With Big Ten football programs returning to play later this month amid the pandemic, certain coaching staffs are taking precautions. At Ohio State, some coaches are not staying at home to help limit the risk of COVID-19 entering the program, coach Ryan Day said.
“I don’t think people realize the sacrifices everyone is making to play a season,” Day said Friday, via ESPN.
“Didn’t put any guidelines in place or tell somebody how to handle their business at all,” Day said. “We just talked about how having school-aged children who are going to school is a risk. They’re at school, they’re exposed. Some of the sports leagues are still going on and they’re playing. It’s an exposure, it’s an unknown, so to be aware of it; each guy’s handling it their own way.
“It isn’t easy.”
There is no requirement for coaches on where to stay; they’re able to make their own decision, Day said. The school is testing players and staff members in “Tier 1” daily for the novel coronavirus.

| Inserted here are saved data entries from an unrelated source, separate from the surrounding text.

(** * adifi: the pixel-processing core, embedded and verified

    A shallow embedding of the per-pixel services of the photo editor
    ([imageAnalysis.ts], the sharpening service, [autoCrop.ts] and
    [colorAnalysis.ts]) together with the properties the design document
    states about them.

    Number model.  A JavaScript [number] is an IEEE double.  Here a number
    that is always integral in the source (byte values, pixel coordinates,
    histogram counts, sums of bytes) is a [Z], and any other number is an
    exact rational [Q].  [Math.sqrt] is not rational; the functions that
    call it take it as the section variable [Msqrt].  Every concrete input
    evaluated below stays far away from the rounding boundaries of the
    source, so that the double computation and the exact one agree on it. *)

From Stdlib Require Import ZArith QArith Qround Qminmax Qabs Lia Lqa.
From stdpp Require Import base tactics option list list_numbers strings.

Local Open Scope Z_scope.

(** ** JavaScript primitives *)

Module JS.

(** [Math.round]: the nearest integer, halves towards plus infinity. *)
Definition Math_round (q : Q) : Z := Qfloor (q + (1 # 2)).

(** [Math.floor]. *)
Definition Math_floor (q : Q) : Z := Qfloor q.

(** [a[i]] for a typed array or an array of numbers; [None] is the
    [undefined] that an index outside of the array reads. *)
Definition aget (a : list Z) (i : Z) : option Z :=
  if i <? 0 then None else a !! Z.to_nat i.

(** [a[i]] as a number, for the two uses where [undefined] needs no case
    of its own: the loops that step through an [ImageData] by whole
    pixels, whose reads are all inside the array, and the reads whose
    value goes straight into a [Uint8ClampedArray], which stores
    [undefined] as [0]. *)
Definition rd (a : list Z) (i : Z) : Z := default 0 (aget a i).

(** [a[i] = v] for a typed array: a store outside of the array is
    dropped, the array never grows. *)
Definition aset (a : list Z) (i : Z) (v : Z) : list Z :=
  if i <? 0 then a else <[Z.to_nat i := v]> a.

(** [a[i]++] for an array of counters. *)
Definition aincr (a : list Z) (i : Z) : list Z :=
  if i <? 0 then a else alter Z.succ (Z.to_nat i) a.

(** The conversion a [Uint8ClampedArray] applies to a stored number:
    clamp to [0, 255], then round to the nearest integer, halves to the
    even neighbour. *)
Definition ToUint8Clamp (q : Q) : Z :=
  if Qle_bool q 0 then 0
  else if Qle_bool 255 q then 255
  else
    let f := Qfloor q in
    let d := (q - inject_Z f)%Q in
    if Qle_bool d (1 # 2)
    then (if Qeq_bool d (1 # 2) then (if Z.even f then f else f + 1) else f)
    else f + 1.

(** What the source can throw; [NotEnoughValidPixels n k] is
    [Error(`Not enough valid pixels (${n}) for ${k} clusters`)]. *)
Inductive exn :=
| RangeError
| TypeError
| IndexSizeError
| InvalidStateError
| NotEnoughValidPixels (n k : Z).

Inductive result (A : Type) :=
| Ok (a : A)
| Throw (e : exn).
Global Arguments Ok {A} a.
Global Arguments Throw {A} e.

(** Truncation towards zero, and the conversion to [unsigned long]. *)
Definition Qtrunc (q : Q) : Z :=
  if Qle_bool 0 q then Qfloor q else - Qfloor (- q).

Definition ToUint32 (q : Q) : Z := Qtrunc q `mod` 2 ^ 32.

Definition isInt (q : Q) : bool := Qeq_bool (inject_Z (Qfloor q)) q.

(** An element access with a number that need not be integral: a
    fractional key names no element. *)
Definition agetQ (a : list Z) (i : Q) : option Z :=
  if isInt i then aget a (Qfloor i) else None.

Definition asetQ (a : list Z) (i : Q) (v : Z) : list Z :=
  if isInt i then aset a (Qfloor i) v else a.

(** [new Uint8ClampedArray(n)]: [n] zero bytes. *)
Definition zeros (n : Z) : list Z := replicate (Z.to_nat n) 0.

(** [new Uint8ClampedArray(n)] for any number [n]: the length is [n]
    truncated, and a negative length is a [RangeError]. *)
Definition newUint8ClampedArray (n : Q) : result (list Z) :=
  let len := Qtrunc n in
  if len <? 0 then Throw RangeError else Ok (zeros len).

(** The values of [i] in [for (let i = lo; i < hi; i++)]. *)
Definition for_range (lo hi : Z) : list Z := seqZ lo (hi - lo).

(** The values of [i] in [for (let i = 0; i < hi; i += step)], [step > 0]. *)
Definition for_step (hi step : Z) : list Z :=
  (fun j => j * step) <$> seqZ 0 ((hi + step - 1) `div` step).

End JS.
Import JS.

(** ** The platform's ImageData *)

Module DOM.

(** [ImageData]: [width * height] RGBA pixels, row-major, in a
    [Uint8ClampedArray]. *)
Record ImageData := mkImageData {
  data : list Z;
  width : Z;
  height : Z
}.

Definition is_byte (v : Z) : bool := (0 <=? v) && (v <=? 255).

(** What the platform guarantees of every [ImageData]: positive
    dimensions, four bytes per pixel. *)
Definition wf_image (img : ImageData) : bool :=
  (0 <? width img) && (0 <? height img)
  && (Z.of_nat (length (data img)) =? width img * height img * 4)
  && forallb is_byte (data img).

(** [new ImageData(data, sw, sh)]: [sw] and [sh] are converted to
    [unsigned long]; the constructor throws unless [data] holds a
    positive number of whole pixels, in rows of [sw], [sh] of them. *)
Definition newImageData (d : list Z) (sw sh : Q) : result ImageData :=
  let len := Z.of_nat (length d) in
  if (len =? 0) || negb (len `mod` 4 =? 0) then Throw InvalidStateError
  else
    let len := len `div` 4 in
    let sw := ToUint32 sw in
    let sh := ToUint32 sh in
    if (sw =? 0) || negb (len `mod` sw =? 0) then Throw IndexSizeError
    else if negb (len `div` sw =? sh) then Throw IndexSizeError
    else Ok (mkImageData d sw sh).

End DOM.

(** ** imageAnalysis.ts *)

Module ImageAnalysis.

Record HistogramData := mkHistogramData {
  luminance : list Z;
  red : list Z;
  green : list Z;
  blue : list Z
}.

Record ImageAnalysisResult := mkImageAnalysisResult {
  averageLuminance : Q;
  contrastLevel : Q;
  saturationLevel : Q;
  recommendedBrightness : Q;
  recommendedContrast : Q;
  recommendedSaturation : Q
}.

(** [Math.round(0.299 * r + 0.587 * g + 0.114 * b)] *)
Definition pixelLuminance (r g b : Z) : Z :=
  Math_round ((299 # 1000) * inject_Z r + (587 # 1000) * inject_Z g
              + (114 # 1000) * inject_Z b)%Q.

(** [max === 0 ? 0 : (max - min) / max] *)
Definition pixelSaturation (r g b : Z) : Q :=
  let max := Z.max (Z.max r g) b in
  let min := Z.min (Z.min r g) b in
  if max =? 0 then 0%Q else (inject_Z (max - min) / inject_Z max)%Q.

(** The loop state: the histograms, [totalLuminance], [totalSaturation]. *)
Definition accum : Type := HistogramData * Z * Q.

Definition accum0 : accum :=
  (mkHistogramData (replicate 256 0) (replicate 256 0)
                   (replicate 256 0) (replicate 256 0), 0, 0%Q).

(** One iteration of the loop over the pixels, at byte offset [i]. *)
Definition histogramStep (d : list Z) (st : accum) (i : Z) : accum :=
  let '(histogram, totalLuminance, totalSaturation) := st in
  let r := rd d i in
  let g := rd d (i + 1) in
  let b := rd d (i + 2) in
  let alpha := rd d (i + 3) in
  if alpha =? 0 then st
  else
    let lum := pixelLuminance r g b in
    (mkHistogramData (aincr (luminance histogram) lum)
                     (aincr (red histogram) r)
                     (aincr (green histogram) g)
                     (aincr (blue histogram) b),
     totalLuminance + lum,
     (totalSaturation + pixelSaturation r g b)%Q).

Definition buildHistogram (d : list Z) : accum :=
  foldl (histogramStep d) accum0 (for_step (Z.of_nat (length d)) 4).

(** One of the two scans of [calculateContrastLevel]: walk the bins
    [idxs], adding up, and stop at the first bin where the running count
    is above the threshold. *)
Fixpoint significantBin (threshold : Q) (h : list Z) (idxs : list Z)
    (cumulative : Z) : option Z :=
  match idxs with
  | [] => None
  | i :: rest =>
      let cumulative := cumulative + rd h i in
      if Qlt_le_dec threshold (inject_Z cumulative) then Some i
      else significantBin threshold h rest cumulative
  end.

Definition histogramTotal (h : list Z) : Z := foldl Z.add 0 h.

Definition minSignificantOf (h : list Z) : Z :=
  let threshold := (inject_Z (histogramTotal h) * (1 # 100))%Q in
  default 0 (significantBin threshold h (for_range 0 256) 0).

Definition maxSignificantOf (h : list Z) : Z :=
  let threshold := (inject_Z (histogramTotal h) * (1 # 100))%Q in
  default 255 (significantBin threshold h (reverse (for_range 0 256)) 0).

Definition calculateContrastLevel (luminanceHistogram : list Z) : Q :=
  (inject_Z (maxSignificantOf luminanceHistogram
             - minSignificantOf luminanceHistogram) / 255)%Q.

Definition calculateBrightnessAdjustment (averageLuminance : Q) : Q :=
  let difference := (128 - averageLuminance)%Q in
  Qmax (-80) (Qmin 80 (difference / 128 * 60))%Q.

Definition calculateContrastAdjustment (contrastLevel : Q) : Q :=
  let difference := ((8 # 10) - contrastLevel)%Q in
  if Qlt_le_dec 0 difference then Qmin 50 (difference * 100)
  else Qmax (-20) (difference * 50).

Definition calculateSaturationAdjustment (averageSaturation : Q) : Q :=
  let difference := ((4 # 10) - averageSaturation)%Q in
  if Qlt_le_dec 0 difference then Qmin 40 (difference * 150)
  else if Qlt_le_dec (6 # 10) averageSaturation
       then Qmax (-20) (difference * 100)
       else 0%Q.

(** [analyzeImageHistogram].  [pixelCount] is positive for every
    [ImageData], so both averages are finite; the four histograms enter the
    result through [calculateContrastLevel] only. *)
Definition analyzeImageHistogram (imageData : DOM.ImageData) : ImageAnalysisResult :=
  let pixelCount := DOM.width imageData * DOM.height imageData in
  let '(histogram, totalLuminance, totalSaturation) :=
    buildHistogram (DOM.data imageData) in
  let averageLuminance := (inject_Z totalLuminance / inject_Z pixelCount)%Q in
  let averageSaturation := (totalSaturation / inject_Z pixelCount)%Q in
  let contrastLevel := calculateContrastLevel (luminance histogram) in
  mkImageAnalysisResult
    averageLuminance contrastLevel averageSaturation
    (calculateBrightnessAdjustment averageLuminance)
    (calculateContrastAdjustment contrastLevel)
    (calculateSaturationAdjustment averageSaturation).

(** The statistics as the design document words them: the pixels of the
    buffer with a non-zero alpha, and the means over that set. *)
Definition opaqueOffsets (d : list Z) : list Z :=
  filter (fun i => rd d (i + 3) ≠ 0) (for_step (Z.of_nat (length d)) 4).

Definition luminanceAt (d : list Z) (i : Z) : Z :=
  pixelLuminance (rd d i) (rd d (i + 1)) (rd d (i + 2)).

Definition saturationAt (d : list Z) (i : Z) : Q :=
  pixelSaturation (rd d i) (rd d (i + 1)) (rd d (i + 2)).
(** * jsonschema._types: the type-checker registry

    A shallow embedding of [jsonschema/_types.py]: the built-in type
    predicates, the frozen [TypeChecker] class with its four update methods,
    and the two module-level presets.

    Python objects live in a store and are named by locations, so that
    "the receiver is left alone" is a statement about the store and not a
    triviality.  [pyrsistent] maps are immutable and are therefore carried
    by value; the only mutable object the module creates is the evolver
    that [remove_many] works on. *)

From Stdlib Require Import ZArith.
From Stdlib Require Import Floats.SpecFloat.
From stdpp Require Import gmap strings list fin_maps.

(** ** Python values and classes *)

(** The classes the predicates test against, together with the abstract
    base classes of [numbers] and [collections.abc] that matter here. *)
Inductive pyclass : Type :=
| c_object
| c_NoneType
| c_bool
| c_int
| c_float
| c_str
| c_list
| c_tuple
| c_dict
| c_Number
| c_Sequence
| c_Mapping.

#[global] Instance pyclass_eq_dec : EqDecision pyclass.
Proof. solve_decision. Defined.

(** Instances handed to a type check. *)
#[warnings="-register-all"]
Inductive value : Type :=
| VNone
| VBool (b : bool)
| VInt (n : Z)
| VFloat (x : spec_float)
| VStr (s : string)
| VList (items : list value)
| VTuple (items : list value)
| VDict (items : list (string * value)).

(** [type(instance)]. *)
Definition type_of (instance : value) : pyclass :=
  match instance with
  | VNone => c_NoneType
  | VBool _ => c_bool
  | VInt _ => c_int
  | VFloat _ => c_float
  | VStr _ => c_str
  | VList _ => c_list
  | VTuple _ => c_tuple
  | VDict _ => c_dict
  end.

(** Every class a class is a subclass of: its method resolution order
    followed by the abstract base classes it is registered with.  [bool]
    inherits from [int], and [int] and [float] are registered numbers. *)
Definition superclasses (c : pyclass) : list pyclass :=
  match c with
  | c_object => [c_object]
  | c_NoneType => [c_NoneType; c_object]
  | c_bool => [c_bool; c_int; c_object; c_Number]
  | c_int => [c_int; c_object; c_Number]
  | c_float => [c_float; c_object; c_Number]
  | c_str => [c_str; c_object; c_Sequence]
  | c_list => [c_list; c_object; c_Sequence]
  | c_tuple => [c_tuple; c_object; c_Sequence]
  | c_dict => [c_dict; c_object; c_Mapping]
  | c_Number => [c_Number; c_object]
  | c_Sequence => [c_Sequence; c_object]
  | c_Mapping => [c_Mapping; c_object]
  end.

Definition issubclass (c d : pyclass) : bool :=
  bool_decide (d ∈ superclasses c).

(** [isinstance(instance, cls)] for one class. *)
Definition isinstance (instance : value) (cls : pyclass) : bool :=
  issubclass (type_of instance) cls.

(** [isinstance(instance, (cls1, cls2, ...))] for a tuple of classes. *)
Definition isinstance_any (instance : value) (classes : list pyclass) : bool :=
  existsb (isinstance instance) classes.

(** ** Function objects, exceptions and results *)

(** The callables a registry can hold: the eight functions of the module
    and callables supplied by a caller, told apart by a number. *)
Inductive callable : Type :=
| fn_is_array
| fn_is_bool
| fn_is_integer
| fn_is_null
| fn_is_number
| fn_is_object
| fn_is_string
| fn_is_any
| fn_user (k : nat).

#[global] Instance callable_eq_dec : EqDecision callable.
Proof. solve_decision. Defined.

Coaches who are not living at home are seeing their families in other ways, per ESPN, like in outdoor settings with everyone wearing masks. Day said he wears a mask when he’s inside his home.
Ohio State kicks off its season Oct. 24 at home against Nebraska. The schedule covers nine consecutive weeks with no open dates. Per conference regulations, if a player tests positive for COVID-19 he will miss at least 21 days before returning to competition.
Day said it’s nice to feel safe in the practice facility, but “once you leave here, everything changes.”
“Honestly, it’s scary because it can ruin your whole season just like that with one day, with one exposure.”
Penn State head coach James Franklin said in July his family was going to stay in Florida during the football season while he was in State College. His daughter has sickle cell disease and he said he didn’t want to risk her getting infected.